━━ Data shown ━━
Lemma failed_attempts_wait w ctx fi n :
  forall i r err W t' r' err' W',
    (i + n <= 12)%nat ->
    failed_attempts w ctx fi n (time_Second * 2 ^ Z.of_nat i, r, err, W)
      = Some (t', r', err', W') ->
    t' = time_Second * 2 ^ Z.of_nat (i + n).
Proof.
  induction n as [| n IH]; intros i r err W t' r' err' W' Hi H.
  - cbn in H. simplify_eq. by rewrite Nat.add_0_r.
  - cbn [failed_attempts failed_attempt] in H.
    destruct (_ <? time_Hour); [| discriminate].
    destruct (store w ctx fi W) as [[[r1 [e |]] | msg |] W1]; try discriminate.
    destruct (select_Done_After ctx _ W1) as [[[] | msg |] W2]; try discriminate.
    destruct (backoff_double i) as (_ & Hdbl); [lia |]. rewrite Hdbl in H.
    apply IH in H; [| lia]. rewrite H. f_equal. f_equal. lia.
Qed.

(** C3, as amended: for every descriptor and context, stubbornStore ends
    after at most 12 calls of [store]: with fuel for 13 turns the loop
    never runs out (its result is the one 13 turns give), and what it
    adds to the trace is a prefix of the schedule attempt, wait of 1
    second, attempt, wait of 2 seconds, ... whose waits double up to 2048
    seconds, the last one below an hour.  If all twelve attempts fail
    and no wait is cut short by the context, the error of the last
    attempt is returned. *)
Theorem stubbornStore_bounded_backoff fuel w ctx fi W :
  (13 <= fuel)%nat ->
  (exists o W' n,
     stubbornStore fuel w ctx fi W = (o, W') /\
     stubbornStore 13 w ctx fi W = (o, W') /\
     o <> OutOfFuel /\
     trace W' = (rev (take n (backoff_schedule (URL fi) 0 12)) ++ trace W)%list /\
     (attempts (trace W') <= attempts (trace W) + 12)%nat) /\
  (forall t r0 err0 W11 r e W12 W13,
     failed_attempts w ctx fi 11 (time_Second, virtualFile_zero, None, W)
       = Some (t, r0, err0, W11) ->
     store w ctx fi W11 = (Done (r, Some e), W12) ->
     select_Done_After ctx t W12 = (Done false, W13) ->
     stubbornStore fuel w ctx fi W = (Done (r, Some e), W13)).
Proof.
  intros Hfuel. split.
  - unfold stubbornStore.
    destruct (stubbornStore_loop_bounded w ctx fi 12 0 fuel virtualFile_zero None W)
      as (o & W' & n & H1 & H2 & Ho & Htr & Hat); [lia | lia |].
    change (time_Second * 2 ^ Z.of_nat 0) with time_Second in *.
    exists o, W', n. auto.
  - intros t r0 err0 W11 r e W12 W13 Hrun Hs Hsel.
    change time_Second with (time_Second * 2 ^ Z.of_nat 0) in Hrun.
    apply failed_attempts_wait in Hrun as Ht; [| lia]. subst t.
    change (time_Second * 2 ^ Z.of_nat 0) with time_Second in Hrun.
    unfold stubbornStore.
    replace fuel with (11 + S (S (fuel - 13)))%nat by lia.
    rewrite (failed_attempts_loop _ _ _ _ _ _ _ _ _ _ _ _ _ Hrun).
    cbn [stubbornStore_loop].
    destruct (backoff_double 11) as (Hlt & Hdbl); [lia |].
    apply Z.ltb_lt in Hlt. cbn [Nat.add] in *. rewrite Hlt.
    unfold bind at 1. rewrite Hs. unfold bind. rewrite Hsel. rewrite Hdbl.
    reflexivity.
Qed.

Lemma stubbornStore_bounded_backoff_witness :
  exists e W',
    stubbornStore 13 hub background abc_gz (boot offline)
    = (Done (virtualFile_zero, Some e), W') /\
    attempts (trace W') = 12%nat /\ now W' = 4095 * time_Second.
Proof.
  destruct (stubbornStore_bounded_backoff 13 hub background abc_gz (boot offline)
              (le_n 13)) as (_ & Hlast).
  eexists _, _. split.
  - eapply Hlast.
    + vm_compute. reflexivity.
    + vm_compute. reflexivity.
    + vm_compute. reflexivity.
  - vm_compute. split; reflexivity.
Defined.

(** C3 as it is stated fails: here all twelve attempts fail, each with
    the error of a refused request, and the context is cancelled during
    the wait that follows the twelfth; what stubbornStore returns is the
    error of the context, not the error of the last attempt. *)
Lemma stubbornStore_last_error_counterexample :
  ~ (forall fuel w ctx fi W t r0 err0 W11 r e W12,
       (13 <= fuel)%nat ->
       failed_attempts w ctx fi 11 (time_Second, virtualFile_zero, None, W)
         = Some (t, r0, err0, W11) ->
       store w ctx fi W11 = (Done (r, Some e), W12) ->
       exists W', stubbornStore fuel w ctx fi W = (Done (r, Some e), W')).
Proof.
  intros H.
  edestruct (H 13%nat hub cancelled_late abc_gz (boot offline)) as (W' & HW').
  - lia.
  - vm_compute. reflexivity.
  - vm_compute. reflexivity.
  - apply (f_equal fst) in HW'. vm_compute in HW'. discriminate.
Qed.

(** C7: when the context is done before the wait after a failed attempt
    has run to its end, stubbornStore returns at once: its result is the
    error of the context wrapped, which is not the error of the failed
    attempt; the clock stands at the instant the context was done (or at
    the start of the wait, if it was done before), short of the end of
    the wait; and nothing follows the timer in the trace, so no further
    attempt is made. *)
Theorem stubbornStore_cancelled_in_wait fuel w ctx fi W n t r0 err0 Wn r e W1 c :
  (13 <= fuel)%nat ->
  (n < 12)%nat ->
  failed_attempts w ctx fi n (time_Second, virtualFile_zero, None, W)
    = Some (t, r0, err0, Wn) ->
  store w ctx fi Wn = (Done (r, Some e), W1) ->
  done_at ctx = Some c ->
  c < now W1 + t ->
  exists W',
    stubbornStore fuel w ctx fi W
      = (Done (virtualFile_zero, Some (context_changed ctx)), W') /\
    context_changed ctx <> e /\
    now W' = Z.max (now W1) c /\
    now W' < now W1 + t /\
    trace W' = EvTimer t :: trace W1.
Proof.
  intros Hfuel Hn Hrun Hs Hdone Hc.
  change time_Second with (time_Second * 2 ^ Z.of_nat 0) in Hrun.
  apply failed_attempts_wait in Hrun as Ht; [| lia]. subst t.
  change (time_Second * 2 ^ Z.of_nat 0) with time_Second in Hrun.
  cbn [Nat.add] in *.
  assert (Hpos : 0 < time_Second * 2 ^ Z.of_nat n).
  { apply Z.mul_pos_pos; [done | apply Z.pow_pos_nonneg; lia]. }
  destruct (backoff_double n) as (Hlt & _); [lia |]. apply Z.ltb_lt in Hlt.
  set (t := time_Second * 2 ^ Z.of_nat n) in *.
  exists (set_now (Z.max (now W1) c) (log (EvTimer t) W1)).
  split; [| split; [| cbn; repeat split; lia]].
  - unfold stubbornStore.
    replace fuel with (n + S (fuel - S n))%nat by lia.
    rewrite (failed_attempts_loop _ _ _ _ _ _ _ _ _ _ _ _ _ Hrun).
    cbn [stubbornStore_loop]. rewrite Hlt.
    unfold bind at 1. rewrite Hs. unfold bind, select_Done_After. rewrite Hdone.
    assert ((Z.max (now W1) c <? Z.max (now W1) (now W1 + t)) = true) as ->
      by (apply Z.ltb_lt; lia).
    reflexivity.
  - apply store_failure in Hs as (_ & He). intros Heq.
    by apply (store_error_not_context _ _ _ ctx) in He.
Qed.

Lemma stubbornStore_cancelled_in_wait_witness :
  exists W',
    stubbornStore 13 hub cancelled_early abc_gz (boot offline)
      = (Done (virtualFile_zero, Some (context_changed cancelled_early)), W') /\
    now W' = 2 * time_Second /\ attempts (trace W') = 2%nat.
Proof.
  edestruct (stubbornStore_cancelled_in_wait 13 hub cancelled_early abc_gz (boot offline) 1)
    as (W' & Hres & _ & Hnow & _ & Htr).
  - lia.
  - lia.
  - vm_compute. reflexivity.
  - vm_compute. reflexivity.
  - reflexivity.
  - vm_compute. reflexivity.
  - exists W'. split; [exact Hres |]. split.
    + rewrite Hnow. vm_compute. reflexivity.
    + rewrite Htr. vm_compute. reflexivity.
Defined.

(** ** The decompression selector *)

Lemma strings_HasSuffix_spec s suffix :
  strings_HasSuffix s suffix = true ->
  exists p, list_ascii_of_string s = (p ++ list_ascii_of_string suffix)%list.
Proof.
  unfold strings_HasSuffix. intros H. apply andb_prop in H as (_ & H).
  apply bool_decide_eq_true in H.
  set (n := (length (list_ascii_of_string s) - length (list_ascii_of_string suffix))%nat) in *.
  exists (take n (list_ascii_of_string s)).
  rewrite <- H. symmetry. apply take_drop.
Qed.

Lemma suffixes_7z_bz2 s :
  strings_HasSuffix s ".7z" = true -> strings_HasSuffix s ".bz2" = true -> False.
Proof.
  intros H1 H2. apply strings_HasSuffix_spec in H1 as (p & H1).
  apply strings_HasSuffix_spec in H2 as (q & H2). rewrite H1 in H2.
  apply (f_equal (@rev ascii)) in H2. rewrite !rev_app_distr in H2. cbn in H2. discriminate.
Qed.

Lemma suffixes_7z_gz s :
  strings_HasSuffix s ".7z" = true -> strings_HasSuffix s ".gz" = true -> False.
Proof.
  intros H1 H2. apply strings_HasSuffix_spec in H1 as (p & H1).
  apply strings_HasSuffix_spec in H2 as (q & H2). rewrite H1 in H2.
  apply (f_equal (@rev ascii)) in H2. rewrite !rev_app_distr in H2. cbn in H2. discriminate.
Qed.

Lemma suffixes_bz2_gz s :
  strings_HasSuffix s ".bz2" = true -> strings_HasSuffix s ".gz" = true -> False.
Proof.
  intros H1 H2. apply strings_HasSuffix_spec in H1 as (p & H1).
  apply strings_HasSuffix_spec in H2 as (q & H2). rewrite H1 in H2.
  apply (f_equal (@rev ascii)) in H2. rewrite !rev_app_distr in H2. cbn in H2. discriminate.
Qed.

(** C5: after a successful stubbornStore, [open] chooses by the suffix
    of the URL alone: the archive reader for ".7z", the bzip2 decoder for
    ".bz2", the gzip decoder for ".gz", each applied to the spooled file
    in the world the store left; with none of the three suffixes the
    spooled file is returned as it is. *)
Theorem open_selects_by_suffix d fuel w ctx fi W r W1 :
  stubbornStore fuel w ctx fi W = (Done (r, None), W1) ->
  (strings_HasSuffix (URL fi) ".7z" = true ->
   open d fuel w ctx fi W = un7Zip d r W1) /\
  (strings_HasSuffix (URL fi) ".bz2" = true ->
   open d fuel w ctx fi W = unBZip2 d r W1) /\
  (strings_HasSuffix (URL fi) ".gz" = true ->
   open d fuel w ctx fi W = unGZip d r W1) /\
  (strings_HasSuffix (URL fi) ".7z" = false ->
   strings_HasSuffix (URL fi) ".bz2" = false ->
   strings_HasSuffix (URL fi) ".gz" = false ->
   open d fuel w ctx fi W = (Done (r, None), W1)).
Proof.
  intros Hs. unfold open, bind. rewrite Hs. repeat split.
  - intros ->. reflexivity.
  - intros H. destruct (strings_HasSuffix (URL fi) ".7z") eqn:H7.
    + destruct (suffixes_7z_bz2 _ H7 H).
    + by rewrite H.
  - intros H. destruct (strings_HasSuffix (URL fi) ".7z") eqn:H7.
    + destruct (suffixes_7z_gz _ H7 H).
    + destruct (strings_HasSuffix (URL fi) ".bz2") eqn:Hb.
      * destruct (suffixes_bz2_gz _ Hb H).
      * by rewrite H.
  - intros -> -> ->. reflexivity.
Qed.

Lemma open_selects_by_suffix_witness :
  (exists r W1,
     stubbornStore 13 hub background abc_gz (boot calm) = (Done (r, None), W1) /\
     open utils_decompressors 13 hub background abc_gz (boot calm)
     = unGZip utils_decompressors r W1) /\
  (exists r W1,
     open utils_decompressors 13 hub background abc_xml (boot calm)
     = (Done (r, None), W1) /\ vf_Name r = "/tmp/abc.xml0").
Proof.
  split.
  - destruct (stubbornStore 13 hub background abc_gz (boot calm)) as [o W1] eqn:H.
    assert (Ho : exists r, o = Done (r, None)).
    { apply (f_equal fst) in H. vm_compute in H. subst o. eauto. }
    destruct Ho as (r & ->). exists r, W1. split; [reflexivity |].
    apply (open_selects_by_suffix utils_decompressors 13 hub background abc_gz _ r W1 H).
    vm_compute. reflexivity.
  - destruct (stubbornStore 13 hub background abc_xml (boot calm)) as [o W1] eqn:H.
    assert (Ho : exists r, o = Done (r, None) /\ vf_Name r = "/tmp/abc.xml0").
    { apply (f_equal fst) in H. vm_compute in H. subst o. eauto. }
    destruct Ho as (r & -> & Hn). exists r, W1. split; [| exact Hn].
    apply (open_selects_by_suffix utils_decompressors 13 hub background abc_xml _ r W1 H);
      vm_compute; reflexivity.
Defined.

(** ** The iterator *)

Lemma next_error_state d fuel w it ctx W r e it' W' :
  next d fuel w it ctx W = (Done (r, e, it'), W') -> err it' = e.
Proof.
  unfold next. destruct (err it) as [e0 |] eqn:He0.
  - unfold ret. intros H. simplify_eq. exact He0.
  - destruct (ffi it) as [| fi rest].
    + unfold ret. intros H. simplify_eq. reflexivity.
    + intros H. apply bind_Done in H as ([r1 e1] & W1 & _ & H).
      unfold ret in H. simplify_eq. reflexivity.
Qed.

Lemma calls_failed d fuel w it e :
  err it = Some e ->
  forall ctxs W,
    calls d fuel w it ctxs W = (Done (map (fun _ => (None, Some e)) ctxs, it), W).
Proof.
  intros He. induction ctxs as [| ctx ctxs IH]; intros W; [reflexivity |].
  cbn [calls map]. unfold bind at 1, next. rewrite He. unfold ret at 1.
  unfold bind. rewrite IH. reflexivity.
Qed.

(** C4: once a call of the iterator has returned an error, every later
    call returns the same error and leaves the world as it finds it, so
    that nothing more is fetched; and for a filename absent from the
    catalog the calls return, from the first one on, the not-found error
    taken at construction. *)
Theorem iterator_sticky_error d fuel w :
  (forall it ctx W r e it' W',
     next d fuel w it ctx W = (Done (r, Some e, it'), W') ->
     forall ctxs W2,
       calls d fuel w it' ctxs W2
       = (Done (map (fun _ => (None, Some e)) ctxs, it'), W2)) /\
  (forall filename,
     file2Info w !! filename = None ->
     forall ctxs W,
       calls d fuel w (Open w filename) ctxs W
       = (Done (map (fun _ => (None, Some (New (filename +:+ " not found")))) ctxs,
                Open w filename), W)).
Proof.
  split.
  - intros it ctx W r e it' W' H. apply next_error_state in H.
    by apply calls_failed.
  - intros filename Hf. apply calls_failed. unfold Open. cbn. by rewrite Hf.
Qed.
━━━
• Work task:
Go through the listing, find each line with the word "that", and copy it.

• Task result:
    the wait that follows the twelfth; what stubbornStore returns is the
    that nothing more is fetched; and for a filename absent from the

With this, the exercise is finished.